Preliminary engineering is part of pre-construction planning when studies and right-of-way work begins.
Three southwest Kansas projects were included on the list including a 5-mile addition to the four-lane expansion of U.S. 54 from Liberal to the Meade Co. line and a passing lanes study on U.S. 50 between Dodge City and the Ford/Edwards Co. line along with intersection improvements in Spearville.
Brownback and King, along with a number of region and statewide KDOT officials organized the three-stop tour to coincide with announcement the list.
In the morning they were in Overland Park announcing the continued planning for the expansion from Indian Creek to 103rd Street, then traveled to Atkins Municipal Airport in Pittsburg before continuing on to Spearville to speak about interchange improvements.
The final leg of their trip brought them through Greensburg and Kiowa County, where the governor stopped for lunch at the Green Bean Coffee Co. before making a brief detour to visit The Big Well Museum.
“We were driving right past it so we wanted to stop and spend a few minutes here,” said King. “Lunch was fantastic, I highly recommend the ham and cheese.”
King spoke about the direction of road improvements in the southwest, noting that different regions of the state have different types of needs.
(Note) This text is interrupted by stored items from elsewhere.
(** ** Machine integers

    A [w]-bit unsigned integer is a [Z] in [0, 2^w); a signed one is a [Z] in
    [-2^(w-1), 2^(w-1)).  [chk] is the plain Rust operators' overflow check,
    [wrapu] the truncating cast [as uN]. *)
Definition uok (w x : Z) : Prop := 0 ≤ x < 2 ^ w.
Definition uokb (w x : Z) : bool := (0 <=? x) && (x <? 2 ^ w).
Definition sokb (w x : Z) : bool := (- 2 ^ (w - 1) <=? x) && (x <? 2 ^ (w - 1)).
Definition chk {E} (w x : Z) : res E Z := if uokb w x then Ok x else Panic.
Definition checked (w x : Z) : option Z := if uokb w x then Some x else None.
Definition wrapu (w x : Z) : Z := x mod 2 ^ w.
Definition sat_sub (x y : Z) : Z := Z.max 0 (x - y).
Definition sat_addu (w x y : Z) : Z := Z.min (2 ^ w - 1) (x + y).
Definition sat_mulu (w x y : Z) : Z := Z.min (2 ^ w - 1) (x * y).
Definition div_ceil (x y : Z) : Z := (x + y - 1) / y.

(** The number of bits of a non-negative integer: [w - leading_zeros]. *)
Definition bit_length (x : Z) : Z := if x <=? 0 then 0 else Z.log2 x + 1.

Definition u8_max : Z := 2 ^ 8 - 1.
Definition u32_max : Z := 2 ^ 32 - 1.
Definition u64_max : Z := 2 ^ 64 - 1.

Lemma uokb_spec w x : uokb w x = true ↔ uok w x.
Proof. unfold uokb, uok. rewrite andb_true_iff, Z.leb_le, Z.ltb_lt. done. Qed.

Lemma chk_Ok {E} w x y : chk (E:=E) w x = Ok y ↔ uok w x ∧ y = x.
Proof.
  unfold chk. rewrite <-uokb_spec.
  destruct (uokb w x); split; [intros [= ->]; done | by intros [_ ->] | done | by intros [? _]].
Qed.

Lemma chk_ok {E} w x : uok w x → chk (E:=E) w x = Ok x.
Proof. intros H%uokb_spec. unfold chk. by rewrite H. Qed.

Lemma chk_not_Err {E} w x (e : E) : chk w x ≠ Err e.
Proof. unfold chk. by destruct (uokb w x). Qed.

Lemma bit_length_bounds x :
  0 < x → 2 ^ (bit_length x - 1) ≤ x < 2 ^ bit_length x.
Proof.
  intros Hx. unfold bit_length. destruct (Z.leb_spec x 0); [lia|].
  replace (Z.log2 x + 1 - 1) with (Z.log2 x) by lia.
  apply Z.log2_spec. lia.
Qed.

Lemma bit_length_nonneg x : 0 ≤ bit_length x.
Proof.
  unfold bit_length. destruct (Z.leb_spec x 0); [lia|].
  pose proof (Z.log2_nonneg x). lia.
Qed.

Lemma bit_length_0 : bit_length 0 = 0.
Proof. reflexivity. Qed.

Lemma bit_length_lt x w : 0 ≤ w → 0 ≤ x < 2 ^ w → bit_length x ≤ w.
Proof.
  intros Hw Hx. unfold bit_length. destruct (Z.leb_spec x 0); [lia|].
  enough (Z.log2 x < w) by lia. apply Z.log2_lt_pow2; lia.
Qed.

(** ** Bytes and big-endian integers *)
Definition byte_ok (b : Z) : Prop := 0 ≤ b < 256.
Definition bytes_ok (bs : list Z) : Prop := Forall byte_ok bs.
Definition byte_okb (b : Z) : bool := (0 <=? b) && (b <? 256).
Definition bytes_okb (bs : list Z) : bool := forallb byte_okb bs.

(** [zlen l] is [l.len()] as a machine integer. *)
Definition zlen {A} (l : list A) : Z := Z.of_nat (length l).

Definition from_be (bs : list Z) : Z := foldl (λ acc b, acc * 256 + b) 0 bs.

Fixpoint to_be (n : nat) (v : Z) : list Z :=
  match n with
  | O => []
  | S n => to_be n (v / 256) ++ [v mod 256]
  end.

(** The two's-complement reading of a non-empty big-endian byte string. *)
Definition from_be_signed (bs : list Z) : Z :=
  let v := from_be bs in
  if 2 ^ (8 * zlen bs - 1) <=? v then v - 2 ^ (8 * zlen bs) else v.

#[global] Arguments from_be : simpl never.
#[global] Arguments from_be_signed : simpl never.

(** The order of byte vectors ([Ord] of slices). *)
Fixpoint bytes_leb (x y : list Z) : bool :=
  match x, y with
  | [], _ => true
  | _ :: _, [] => false
  | a :: x, b :: y => if a <? b then true else if b <? a then false else bytes_leb x y
  end.

Lemma bytes_okb_spec bs : bytes_okb bs = true ↔ bytes_ok bs.
Proof.
  unfold bytes_okb, bytes_ok. rewrite forallb_forall, Forall_forall.
  setoid_rewrite <-list_elem_of_In. unfold byte_okb, byte_ok.
  setoid_rewrite andb_true_iff. setoid_rewrite Z.leb_le.
  setoid_rewrite Z.ltb_lt. done.
Qed.

Lemma bytes_ok_app l k : bytes_ok (l ++ k) ↔ bytes_ok l ∧ bytes_ok k.
Proof. apply Forall_app. Qed.

Lemma bytes_ok_nil : bytes_ok [].
Proof. constructor. Qed.

Lemma bytes_ok_cons b l : bytes_ok (b :: l) ↔ byte_ok b ∧ bytes_ok l.
Proof. apply Forall_cons_iff. Qed.

Lemma zlen_nonneg {A} (l : list A) : 0 ≤ zlen l.
Proof. unfold zlen. lia. Qed.

Lemma zlen_app {A} (l k : list A) : zlen (l ++ k) = zlen l + zlen k.
Proof. unfold zlen. rewrite length_app. lia. Qed.

Lemma zlen_cons {A} (x : A) l : zlen (x :: l) = zlen l + 1.
Proof. unfold zlen. simpl. lia. Qed.

Lemma zlen_nil {A} : zlen (@nil A) = 0.
Proof. done. Qed.

Lemma zlen_0 {A} (l : list A) : zlen l = 0 ↔ l = [].
Proof. unfold zlen. destruct l; naive_solver lia. Qed.

Lemma from_be_app l k : from_be (l ++ k) = from_be l * 256 ^ zlen k + from_be k.
Proof.
  unfold from_be. rewrite foldl_app.
  generalize (foldl (λ acc b, acc * 256 + b) 0 l) as x.
  induction k as [|b k IH] using rev_ind; intros x.
  - simpl. rewrite zlen_nil. lia.
  - rewrite !foldl_app. simpl. rewrite IH, zlen_app.
    change (zlen [b]) with 1.
    rewrite Z.pow_add_r by (unfold zlen; simpl; lia). lia.
Qed.

Lemma from_be_snoc l b : from_be (l ++ [b]) = from_be l * 256 + b.
Proof.
  rewrite from_be_app. change (zlen [b]) with 1. unfold from_be. simpl. lia.
Qed.

Lemma from_be_cons b l : from_be (b :: l) = b * 256 ^ zlen l + from_be l.
Proof.
  change (b :: l) with ([b] ++ l). rewrite from_be_app.
  by unfold from_be at 1.
Qed.

Lemma from_be_nil : from_be [] = 0.
Proof. done. Qed.

Lemma from_be_bounds l : bytes_ok l → 0 ≤ from_be l < 256 ^ zlen l.
Proof.
  induction l as [|b l IH]; intros Hl.
  - by vm_compute.
  - apply Forall_cons_iff in Hl as [Hb Hl]. specialize (IH Hl).
    rewrite from_be_cons, zlen_cons.
    pose proof (zlen_nonneg l). rewrite Z.pow_add_r by lia.
    unfold byte_ok in Hb. nia.
Qed.

Lemma length_to_be n v : length (to_be n v) = n.
Proof.
  revert v. induction n as [|n IH]; intros v; [done|].
  simpl. rewrite length_app, IH. simpl. lia.
Qed.

Lemma to_be_ok n v : bytes_ok (to_be n v).
Proof.
  revert v. induction n as [|n IH]; intros v; [by constructor|].
  simpl. apply Forall_app. split; [apply IH|].
  repeat constructor; apply Z.mod_pos_bound; lia.
Qed.

Lemma from_be_to_be n v : from_be (to_be n v) = v mod 256 ^ Z.of_nat n.
Proof.
  revert v. induction n as [|n IH]; intros v.
  - simpl. by rewrite Z.mod_1_r.
  - simpl to_be. rewrite from_be_snoc, IH.
    replace (Z.of_nat (S n)) with (1 + Z.of_nat n) by lia.
    rewrite Z.pow_add_r, Z.pow_1_r by lia.
    rewrite Z.rem_mul_r by lia. lia.
Qed.

Lemma to_be_from_be l : bytes_ok l → to_be (length l) (from_be l) = l.
Proof.
  induction l as [|b l IH] using rev_ind; intros Hl; [done|].
  apply Forall_app in Hl as [Hl Hb]. apply Forall_cons_iff in Hb as [Hb _].
  unfold byte_ok in Hb.
  rewrite length_app, Nat.add_1_r. simpl. rewrite from_be_snoc.
  rewrite Z.div_add_l by lia. rewrite (Z.div_small b) by lia. rewrite Z.add_0_r.
  rewrite IH by done. f_equal. f_equal.
  rewrite Z.add_comm, Z.mod_add, Z.mod_small; lia.
Qed.

Lemma to_be_inj n v w :
  0 ≤ v < 256 ^ Z.of_nat n → 0 ≤ w < 256 ^ Z.of_nat n →
  to_be n v = to_be n w → v = w.
Proof.
  intros Hv Hw H%(f_equal from_be).
  rewrite !from_be_to_be, !Z.mod_small in H; done.
Qed.

(** ** Automation

    [dgx] is the development's hint database: bounds of byte strings and
    lengths, which [eauto with dgx] chains. *)
Create HintDb dgx.
#[export] Hint Resolve to_be_ok zlen_nonneg bit_length_nonneg : dgx.
#[export] Hint Rewrite @zlen_app @zlen_cons @zlen_nil : dgx.

(** Case split on the innermost [if]/[match] of the goal, keeping the
    equation. *)
Ltac split_if :=
  match goal with
  | |- context [ if ?b then _ else _ ] =>
      lazymatch b with
      | context [ if _ then _ else _ ] => fail
      | context [ match _ with _ => _ end ] => fail
      | _ => let H := fresh "Hif" in destruct b eqn:H
      end
  end.

(** Turn the boolean comparisons of the context into propositions. *)
Ltac bool_to_prop :=
  repeat match goal with
  | H : (_ <=? _) = true |- _ => apply Z.leb_le in H
  | H : (_ <=? _) = false |- _ => apply Z.leb_gt in H
  | H : (_ <? _) = true |- _ => apply Z.ltb_lt in H
  | H : (_ <? _) = false |- _ => apply Z.ltb_ge in H
  | H : (_ =? _) = true |- _ => apply Z.eqb_eq in H
  | H : (_ =? _) = false |- _ => apply Z.eqb_neq in H
  | H : (_ >=? _) = _ |- _ => rewrite Z.geb_leb in H
  | H : (_ >? _) = _ |- _ => rewrite Z.gtb_ltb in H
  | H : (_ && _) = true |- _ => apply andb_true_iff in H as [? ?]
  | H : (_ || _) = false |- _ => apply orb_false_iff in H as [? ?]
  | H : negb _ = true |- _ => apply negb_true_iff in H
  | H : negb _ = false |- _ => apply negb_false_iff in H
  end.

(** Shifting in a byte. *)
Lemma checked_ok w x : uok w x → checked w x = Some x.
Proof. intros Hx. unfold checked. by rewrite (proj2 (uokb_spec w x)). Qed.

Lemma ok_or_checked {E} w x (e : E) y : ok_or (checked w x) e = Ok y → y = x ∧ uok w x.
Proof.
  unfold checked. destruct (uokb w x) eqn:Hx; cbn; [|done]. intros [= <-]. by apply uokb_spec in Hx.
Qed.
“I think transportation [in Kansas] as a whole is a changing dichotomy,” he said. “The northeast part of the state is in expansion. The rest of the state is in a ‘maintain and safety’ mode. It may not be the volume of traffic that warrants a change to two or three lanes, but safety is the main concerns. We want people, as they leave the roadway, to correct safely and be able to reenter the roadway safely as well.”
Page 2 of 2 - Driving west towards Ford County, King and Brownback drove across U.S. 183, which was, in 1967, the last U.S. highway to be paved. King was asked out the future of transportation, and what transportation might look like to future Kansans.
“A longtime ago, in regards to transportation, if you were on a waterway you had a community,” said King. “Then we went to the railroads. Then we went to the state highway system and then the federal highway system. It’s going to be interesting to see what our next mode of transportation is going to be. There will be another one, but the question is, what will it be and what will it look like?”